Look for single edits surrounded on both sides by equalities which can be shifted sideways to align the edit to a word boundary. e.g: The c<ins>at c</ins>ame. -> The <ins>cat </ins>came.

Args:

diffs: Array of diff tuples.

diff_commonOverlap(text1, text2)[source]

Determine if the suffix of one string is the prefix of another.

Args:

text1 First string. text2 Second string.

Returns:

The number of characters common to the end of the first string and the start of the second string.

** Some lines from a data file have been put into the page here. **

Lemma replace_skip old new w t : replace old new (Datatypes.length w) (w ++ t) = replace old new O t.
Proof. induction w as [|c w IH]; [done|exact IH]. Qed.
Lemma replace_hit old new t : old <> [] -> replace old new O (old ++ t) = new ++ replace old new O t.
Proof.
  intros Hne. destruct old as [|c old']; [done|]. change ((c :: old') ++ t) with (c :: (old' ++ t)). cbn [replace].
  rewrite (proj2 (strip_prefix_Some (c :: old') (c :: old' ++ t) t)) by done. cbn [Datatypes.length pred]. by rewrite replace_skip.
Qed.
Lemma replace_miss old new c s : (forall r, c :: s <> old ++ r) -> replace old new O (c :: s) = c :: replace old new O s.
Proof. intros H. cbn [replace]. by rewrite (proj2 (strip_prefix_None old (c :: s)) H). Qed.

Lemma fill_skip creds w t : fill creds (Datatypes.length w) (w ++ t) = fill creds O t.
Proof. induction w as [|c w IH]; [done|exact IH]. Qed.

Lemma upto_brace_spec name t : plain name -> (match t with c :: _ => brace c = true | [] => True end) -> upto_brace (name ++ t) = name.
Proof.
  intros Hp Ht. induction Hp as [|c name Hc _ IH]; [destruct t as [|c t]; cbn; [done|by rewrite Ht]|]. cbn. rewrite Hc. by rewrite IH.
Qed.
Lemma upto_brace_plain s : plain (upto_brace s).
Proof. induction s as [|c s IH]; cbn; [constructor|]. destruct (brace c) eqn:E; constructor; done. Qed.
Lemma upto_brace_prefix s : exists t, s = upto_brace s ++ t.
Proof. induction s as [|c s [t IH]]; cbn; [by exists []|]. destruct (brace c); [by eexists|]. exists t. cbn. by rewrite <- IH. Qed.

Lemma hole_Some s name : hole s = Some name <-> plain name /\ exists t, s = mark name ++ t.
Proof.
  unfold hole. split.
  - destruct (strip_prefix opening s) as [r|] eqn:E1; [|done]. apply strip_prefix_Some in E1 as ->. cbn [mbind option_bind].
    destruct (strip_prefix closing _) as [t|] eqn:E2; [|done]. apply strip_prefix_Some in E2. cbn. intros [= <-].
    split; [apply upto_brace_plain|]. exists t. unfold mark. destruct (upto_brace_prefix r) as [t' Hr].
    assert (drop (Datatypes.length (upto_brace r)) r = t') as Ht by (rewrite Hr at 2; by rewrite drop_app_length).
    rewrite Ht in E2. subst t'. rewrite Hr at 1. by rewrite <- !app_assoc.
  - intros (Hp & t & ->). unfold mark. rewrite <- !app_assoc.
    rewrite (proj2 (strip_prefix_Some opening (opening ++ name ++ closing ++ t) (name ++ closing ++ t)) eq_refl). cbn [mbind option_bind].
    rewrite upto_brace_spec by done. rewrite drop_app_length.
    by rewrite (proj2 (strip_prefix_Some closing (closing ++ t) t) eq_refl).
Qed.

Lemma mark_nonempty name : mark name <> [].
Proof. done. Qed.
Lemma fill_hit creds name v t : plain name -> creds name = Some v -> fill creds O (mark name ++ t) = v ++ fill creds O t.
Proof.
  intros Hp Hv. pose proof (proj2 (hole_Some (mark name ++ t) name) (conj Hp (ex_intro _ t eq_refl))) as Hh.
  pose proof (fill_skip creds (tail (mark name)) t) as Hs. change (mark name ++ t) with ("{"%char :: tail (mark name) ++ t) in *.
  cbn [fill]. rewrite Hh. cbn [mbind option_bind]. rewrite Hv. f_equal. exact Hs.
Qed.
Lemma fill_miss creds c s : (forall name, hole (c :: s) = Some name -> creds name = None) -> fill creds O (c :: s) = c :: fill creds O s.
Proof.
  intros H. cbn [fill]. destruct (hole (c :: s)) as [name|]; [|done]. cbn [mbind option_bind]. by rewrite (H name eq_refl).
Qed.
Lemma hole_opens c s name : hole (c :: s) = Some name -> c = "{"%char.
Proof. intros (_ & t & H)%hole_Some. by injection H. Qed.
Lemma fill_plain creds w s : plain w -> fill creds O (w ++ s) = w ++ fill creds O s.
Proof.
  intros Hw. induction Hw as [|c w Hc _ IH]; [done|]. cbn [app]. rewrite fill_miss; [by rewrite IH|].
  intros name ->%hole_opens. done.
Qed.

(** *** One pass instead of many *)

(** A text in front of a replaced one was there before, or overlaps the first replacement. *)
Lemma replace_front old new p u s : old <> [] -> replace old new O s = p ++ u ->
  (exists t, s = p ++ t) \/
  (exists p1 p2 t, p = p1 ++ p2 /\ p2 <> [] /\ s = p1 ++ old ++ t /\ p2 ++ u = new ++ replace old new O t).
Proof.
  intros Hne. revert s. induction p as [|a p IH]; intros s H; [by left; exists s|].
  destruct s as [|c s]; [done|]. destruct (strip_prefix old (c :: s)) as [t|] eqn:E.
  - apply strip_prefix_Some in E. right. exists [], (a :: p), t. split_and!; [done|done|done|]. rewrite <- H, E. by rewrite replace_hit.
  - rewrite replace_miss in H by (by apply strip_prefix_None). injection H as -> H.
    destruct (IH s H) as [[t ->]|(p1 & p2 & t & -> & Hp2 & -> & Hu)]; [by left; exists t|].
    right. exists (a :: p1), p2, t. done.
Qed.

(** The placeholder of one name does not begin inside that of another. *)
Lemma mark_other name k t u : plain name -> plain k -> name <> k -> mark name ++ t <> mark k ++ u.
Proof.
  intros Hn Hk Hne H. pose proof (proj2 (hole_Some (mark name ++ t) name) (conj Hn (ex_intro _ t eq_refl))) as H1.
  rewrite H in H1. rewrite (proj2 (hole_Some (mark k ++ u) k) (conj Hk (ex_intro _ u eq_refl))) in H1. congruence.
Qed.

Lemma replace_plain k v w s : plain w -> replace (mark k) v O (w ++ s) = w ++ replace (mark k) v O s.
Proof.
  intros Hw. induction Hw as [|c w Hc _ IH]; [done|]. cbn [app]. rewrite replace_miss; [by rewrite IH|].
  intros r [= -> _]. done.
Qed.

Lemma mark_app name t : mark name ++ t = "{"%char :: "{"%char :: name ++ "}"%char :: "}"%char :: t.
Proof. unfold mark. by rewrite <- !app_assoc. Qed.

Lemma replace_other k v name t : plain k -> plain name -> name <> k ->
  replace (mark k) v O (mark name ++ t) = mark name ++ replace (mark k) v O t.
Proof.
  intros Hk Hn Hne. pose proof (mark_other name k t) as H0. rewrite !mark_app in *.
  rewrite replace_miss; [|intros r; by apply H0]. f_equal.
  rewrite replace_miss.
  - f_equal. by rewrite replace_plain by done.
  - intros r. rewrite mark_app. intros [= Hr]. destruct name as [|c name]; cbn in Hr; injection Hr as Hr _; [done|]. subst c.
    inversion Hn. done.
Qed.

(** No value is part of a name. *)
Definition inside (v name : text) : Prop := exists a b, name = a ++ v ++ b.

Lemma plain_front v rest name : plain v -> v ++ rest = name ++ closing -> exists b, name = v ++ b.
Proof.
  intros Hv. revert name. induction Hv as [|c v Hc _ IH]; intros name H; [by exists name|].
  destruct name as [|n name]; injection H as -> H; [done|]. destruct (IH name H) as [b ->]. by exists b.
Qed.
Lemma plain_inside v a rest name : plain v -> v <> [] -> a ++ v ++ rest = name ++ closing -> inside v name.
Proof.
  intros Hv Hne. revert a. induction name as [|n name IH]; intros a H.
  - destruct v as [|c v]; [done|]. inversion Hv as [|? ? Hc _]; subst.
    unfold closing in H. destruct a as [|x [|y [|z a]]]; cbn in H; simplify_eq; discriminate Hc.
  - destruct a as [|x a].
    + destruct (plain_front v rest (n :: name) Hv H) as [b ->]. by exists [], b.
    + injection H as _ H. destruct (IH a H) as (a' & b & ->). by exists (n :: a'), b.
Qed.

diff_commonPrefix(text1, text2)[source]

Determine the common prefix of two strings.

Args:

text1: First string. text2: Second string.

Returns:

The number of characters common to the start of each string.

diff_commonSuffix(text1, text2)[source]

Determine the common suffix of two strings.

Args:

text1: First string. text2: Second string.

Returns:

The number of characters common to the end of each string.

diff_compute(text1, text2, checklines, deadline)[source]
Find the differences between two texts. Assumes that the texts do not

have any common prefix or suffix.

Args:

text1: Old string to be diffed. text2: New string to be diffed. checklines: Speedup flag. If false, then don’t run a line-level diff

first to identify the changed areas. If true, then run a faster, slightly less optimal diff.

deadline: Time when the diff should be complete by.

Returns:

Array of changes.

diff_fromDelta(text1, delta)[source]

Given the original text1, and an encoded string which describes the operations required to transform text1 into text2, compute the full diff.

Args:

text1: Source string for the diff. delta: Delta text.

Returns:

Array of diff tuples.

Raises:

ValueError: If invalid input.

diff_halfMatch(text1, text2)[source]

Do the two texts share a substring which is at least half the length of the longer text? This speedup can produce non-minimal diffs.

Args:

text1: First string. text2: Second string.

Returns:

Five element Array, containing the prefix of text1, the suffix of text1, the prefix of text2, the suffix of text2 and the common middle. Or None if there was no match.

diff_levenshtein(diffs)[source]

Compute the Levenshtein distance; the number of inserted, deleted or substituted characters.

Args:

diffs: Array of diff tuples.

Returns:

Number of changes.

diff_lineMode(text1, text2, deadline)[source]
Do a quick line-level diff on both strings, then rediff the parts for

greater accuracy. This speedup can produce non-minimal diffs.

Args:

text1: Old string to be diffed. text2: New string to be diffed. deadline: Time when the diff should be complete by.

Returns:

Array of changes.

diff_linesToChars(text1, text2)[source]

Split two texts into an array of strings. Reduce the texts to a string of hashes where each Unicode character represents one line.

Args:

text1: First string. text2: Second string.

Returns:

Three element tuple, containing the encoded text1, the encoded text2 and the array of unique strings. The zeroth element of the array of unique strings is intentionally blank.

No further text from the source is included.